This technical reference is intended for users of the pumped counterflow virtual impactor and similar devices (Boulter et al., 2006).
The pumped counterflow virtual impactor (PCVI) is designed to separate large aerosols from an air stream and place them in a separate gas flow. Small aerosols and the original air are exhausted to a pump. So far, the main application has been separating ice crystals from aerosols for laboratory or field measurements. If the flow of added gas is warm and dry then the ice crystals evaporate and the residues are available for analysis (e.g. Cziczo et al., 2003; DeMott et al., 2003; Cziczo et al., 2006; Gallavardin et al., 2008)
Flow modeling of the PCVI was conducted by Mr. Afchine during an extended visit to the Chemical Sciences Division. Software and computer resources were provided by Forschungzentrum Juelich. The PCVI has several characteristics that make the modeling difficult and computer intensive. Flow velocities can be large enough to require compressible flow. The flow geometry is complicated and has large aspect ratios that are a challenge for mesh generation.
Flow modeling was performed in three dimensions using ANSYS CFX version 11. The mesh included approximately 2.5 million nodes. The flow field was calculated by solving the Navier-Stockes equation for a steady state, compressible, and turbulent flow. The Shear Stress Transport (SST) k-w based turbulence model was used, which is more accurate in solving stagnation flow and flow with separation. The flow field was calculated, then particles were injected into the assuming that they have no influence on the flow field because of their low concentration. Particles sizes from 1 to 5 microns were examined. The Schiller-Naumann drag force model was used. Additional forces on the particles are the turbulent dispersion forces in regions where the turbulent viscosity ratio is above the value 5. All particles were lost upon a wall collision with no bounce.
Refer to Boulter et al., 2006 for definitions of the termed input, output, pump and add flows as well as details of the flow geometry and experimental tests of the PCVI.
Flow modeling was performed for flows of 2.7 and 5.13 standard liters per minute (slpm) at a pressure of 400 mbar and temperature of 298 K. The add flows were 1.2 slpm for both cases and the exhaust flows were 3.6 and 6.84 slpm. These flows represent a fairly low-speed and medium-speed cases with Mach numbers at the tip of the inlet of about 0.25 and 0.55, respectively. A variety of cross sections of various flow parameters are appended to this description. Most results were common to both flow cases. View higher resolution images.
The modeling here suggests some improvements on the PCVI design:
On the other hand, the losses of particles in the pump line are so large that it seems that minor design changes are unlikely to improve particle transmission enough to allow quantitative sampling of particles smaller than the cut point in the pump flow.

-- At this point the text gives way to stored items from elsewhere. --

Lemma run_label_calls nvs w ct :
  holds w ct -> stage_num (w_stage w) <= stage_num idxStageLabelIndex ->
  Forall (fun nv => forall v, v ∈ snd nv -> is_Some (w_symbols w !! v)) nvs -> budget w + zsum label_cost nvs <= 2 ^ 32 ->
  exists w', run_calls w ((fun nv => ILabelIndex (C := wchunk C) [fst nv] (snd nv)) <$> nvs) = Ok w' /\
    ran w w' (set_labels ct (ct_labels ct ++ nvs)) idxStageLabelIndex (zsum label_cost nvs).
Proof using Type.
  revert w ct. induction nvs as [|nv nvs IH]; intros w ct Hw Hst Hv Hb.
  - exists w. split; [done|]. split_and!; [|done|unfold zsum; cbn; lia|done]. rewrite app_nil_r. by destruct ct.
  - rewrite zsum_cons in Hb. apply Forall_cons in Hv as [Hv0 Hv].
    assert (0 <= zsum label_cost nvs) as Hpos.
    { apply zsum_nonneg. intros x. unfold label_cost. pose proof (str_cost_pos (fst x)). pose proof (zlen_nonneg (snd x)). lia. }
    destruct (WriteLabelIndex_ok (fun _ vs => vs) w ct nv) as (w1 & E & (Hw1 & Hst1 & Hb1) & Es1); [done..|lia|done|].
    destruct (IH w1 (add_lab ct nv)) as (w' & E' & Hw' & Hst' & Hb' & Es'); [done|by rewrite Hst1|by rewrite Es1|lia|].
    exists w'. rewrite fmap_cons. cbn [run_calls icall_run iw_WriteLabelIndex index_writer]. rewrite E. cbn [res_bind]. split; [done|].
    rewrite zsum_cons. split_and!; [|done|lia|by rewrite Es', Es1].
    cbn [ct_labels add_lab set_labels ct_syms ct_series ct_posts] in *. by rewrite <- (assoc_L (++)) in Hw'.
Qed.

Lemma run_posting_calls (f : Label -> list Z) ks w ct :
  holds w ct -> stage_num (w_stage w) <= stage_num idxStagePostings ->
  (forall k, StronglySorted Z.lt (f k) /\ Forall (fun i => 0 <= i < zlen (ct_series ct)) (f k)) ->
  budget w + zsum (fun k => posting_cost k (zlen (f k))) ks <= 2 ^ 32 ->
  exists w', run_calls w ((fun k => IPostings (C := wchunk C) (fst k) (snd k) (of_list (f k))) <$> ks) = Ok w' /\
    ran w w' (set_posts ct (ct_posts ct ++ ((fun k => (k, off_of ct <$> f k)) <$> ks))) idxStagePostings (zsum (fun k => posting_cost k (zlen (f k))) ks).
Proof using Type.
  intros Hw Hst Hf. revert w ct Hw Hst Hf. induction ks as [|k ks IH]; intros w ct Hw Hst Hf Hb.
  - exists w. split; [done|]. split_and!; [|done|unfold zsum; cbn; lia|done]. rewrite app_nil_r. by destruct ct.
  - rewrite zsum_cons in Hb. destruct (Hf k) as [Hinc Hin].
    assert (0 <= zsum (fun k => posting_cost k (zlen (f k))) ks) as Hpos.
    { apply zsum_nonneg. intros x. unfold posting_cost. pose proof (str_cost_pos (fst x)). pose proof (str_cost_pos (snd x)). pose proof (zlen_nonneg (f x)). lia. }
    destruct (WritePostings_ok w ct k (of_list (f k)) (f k)) as (w1 & E & (Hw1 & Hst1 & Hb1) & Es1); [done..|by apply of_list_gives|done|done|lia|].
    destruct (IH w1 (add_post ct (k, off_of ct <$> f k))) as (w' & E' & Hw' & Hst' & Hb' & Es'); [done|by rewrite Hst1|exact Hf|lia|].
    exists w'. rewrite fmap_cons. cbn [run_calls icall_run iw_WritePostings index_writer]. rewrite E. cbn [res_bind]. split; [done|].
    rewrite zsum_cons. split_and!; [|done|lia|by rewrite Es', Es1].
    rewrite fmap_cons. cbn [ct_posts add_post set_posts ct_syms ct_series ct_labels] in *. by rewrite <- (assoc_L (++)) in Hw'.
Qed.
End Calls.

(** * The index as a whole *)

Lemma ids_with_elem {C} k i0 (ss : list (wseries C)) i :
  i ∈ ids_with k i0 ss <-> exists n s, ss !! n = Some s /\ i = i0 + Z.of_nat n /\ (k = allPostingsKey \/ k ∈ fst s).
Proof.
  revert i0. induction ss as [|s ss IH]; intros i0; cbn [ids_with].
  - split; [by intros ?%not_elem_of_nil|]. intros (n & s & Hn & _). by rewrite lookup_nil in Hn.
  - assert (Hcons : i ∈ ids_with k (i0 + 1) ss <-> exists n s', ss !! n = Some s' /\ i = i0 + Z.of_nat (S n) /\ (k = allPostingsKey \/ k ∈ fst s')).
    { rewrite IH. split; intros (n & s' & Hn & -> & Hk); exists n, s'; (split_and!; [done|lia|done]). }
    case_decide as Hk.
    + rewrite elem_of_cons, Hcons. split.
      * intros [->|(n & s' & Hn & -> & Hk')]; [exists 0%nat, s; split_and!; [done|lia|done]|by exists (S n), s'].
      * intros ([|n] & s' & Hn & -> & Hk'); [left; lia|right; by exists n, s'].
    + rewrite Hcons. split; [intros (n & s' & ?); by exists (S n), s'|].
      intros ([|n] & s' & Hn & -> & Hk'); [injection Hn as ->; done|by exists n, s'].
Qed.

Section Whole.
Context {C D : Type} (w : Writer) (L : list string) (ss : list (wseries C)) (offs : list Z) (nvs : list (string * list string)) (ks : list Label).
Context (symbols : gset string) (Hlen : length offs = length ss).

Definition base_content : content (wchunk C) := mkContent L (zip offs ss) nvs [].
Definition whole : content (wchunk C) := set_posts base_content ((fun k => (k, off_of base_content <$> ids_with k 0 ss)) <$> ks).

Context (Hw : holds w whole) (Hb : budget w + 76 <= 2 ^ 32) (Hst : w_stage w <> idxStageDone).
Context (Hsound : sound w whole) (Hinc : increasing fst labels_cmp ss) (Hok : Forall (writable symbols) ss).
Context (Hnvs : forall n vs, (n, vs) ∈ nvs -> NoDup vs /\ forall v, v ∈ vs <-> exists s, s ∈ ss /\ (n, v) ∈ fst s).
Context (Hnames : forall n, n ∈ nvs.*1 <-> exists v s, s ∈ ss /\ (n, v) ∈ fst s).
Context (Hks : forall k, k ∈ ks <-> exists s, s ∈ ss /\ (k = allPostingsKey \/ k ∈ fst s)).

Abbreviation rd := (reader_of w whole).
Abbreviation pairs := (zip offs (fst <$> ss)).

Lemma pairs_lookup i off ls : pairs !! i = Some (off, ls) <-> exists s, zip offs ss !! i = Some (off, s) /\ fst s = ls.
Proof using Hlen.
  rewrite lookup_zip_with_Some. setoid_rewrite lookup_zip_with_Some. setoid_rewrite list_lookup_fmap. split.
  - intros (x & y & [= -> ->] & Hx & Hy). destruct (ss !! i) as [s|] eqn:E; [|done]. injection Hy as <-. exists s. split; [|done]. by exists x, s.
  - intros (s & (x & y & [= -> ->] & Hx & Hy) & <-). exists x, (fst y). by rewrite Hy.
Qed.

Lemma off_lookup n s : ss !! n = Some s -> zip offs ss !! n = Some (off_of base_content (Z.of_nat n), s).
Proof using Hlen.
  intros Hn. destruct (lookup_lt_is_Some_2 offs n) as [o Ho]; [rewrite Hlen; by eapply lookup_lt_Some|].
  assert (E : zip offs ss !! n = Some (o, s)) by (apply lookup_zip_with_Some; by exists o, s).
  unfold off_of. cbn [ct_series base_content]. rewrite Nat2Z.id, E. done.
Qed.

Lemma elem_off_ids k i :
  i ∈ off_of base_content <$> ids_with k 0 ss <-> exists ls, (i, ls) ∈ pairs /\ (k = allPostingsKey \/ k ∈ ls).
Proof using Hlen.
  rewrite list_elem_of_fmap. split.
  - intros (j & -> & (n & s & Hn & -> & Hk)%ids_with_elem). exists (fst s). split; [|done].
    apply list_elem_of_lookup. exists n. apply pairs_lookup. exists s. split; [|done]. by apply off_lookup.
  - intros (ls & [n Hn]%list_elem_of_lookup & Hk). apply pairs_lookup in Hn as (s & Hn & <-).
    assert (Hs : ss !! n = Some s) by (apply lookup_zip_with_Some in Hn as (? & ? & [= -> ->] & _ & ?); done).
    rewrite (off_lookup _ _ Hs) in Hn. injection Hn as <-. exists (Z.of_nat n). split; [done|]. apply ids_with_elem. by exists n, s.
Qed.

This modeling is not complete. Some important effects that need to be investigated are near-sonic flows, the sharpness of the cut point, and the effects of misalignment from machining tolerances. Some of these have been modeled by Mikhail Pekour, Gourihar Kulkami, and Daniel Cziczo at Pacific Northwest Laboratory.
Another topic for future modeling is investigating the details of how the add flow is inserted in order to try to minimize the cut point. The existing design has outstanding rejection of particles smaller than the cut point, but it would be desirable to reduce the cut point. Could the length of the counterflow region be reduced (yielding a smaller cut point) without allowing transmission of a few smaller particles?
Boulter, J. E., D. J. Cziczo, A. M. Middlebrook, D. S. Thomson, and D. M. Murphy, Design and performance of a pumped counterflow virtual impactor, Aerosol Sci. Technol., 40, 969-976, 2006.
Cziczo, D. J., P. J. DeMott, C. Brock, P. K. Hudson, B. Jesse, S. M. Kreidenweis, A. J. Prenni, J. Schreiner, D. S. Thomson, and D. M. Murphy, A method for single particle mass spectrometry of ice nuclei, Aerosol Sci. Technol., 37, 460-470, 2003.
Cziczo, D. J., D. S. Thomson, T. L. Thompson, P. J. DeMott, and D. M. Murphy, Particle Analysis by Laser Mass Spectrometry (PALMS) studies of ice nuclei and other low number density particles, Int. J. Mass Spectrom., 258, 21-29, 2006.
Gallavardin, S. J., K. D. Froyd, U. Lohmann, O. Moehler, D. M. Murphy, and D. J. Cziczo, Single particle laser mass spectrometry applied to differential ice nucleation experiments at the AIDA chamber, Aerosol Sci. Technol., 42, 773-791, 2008.
DeMott, P. J., D. J. Cziczo, A. J. Prenni, D. M. Murphy, S. M. Kreidenweis, D. S. Thomson, and R. Borys, Measurements of the concentration and composition of nuclei for cirrus formation, Proc. Nat. Acad. Sci., 100, 14655-14660, 2003.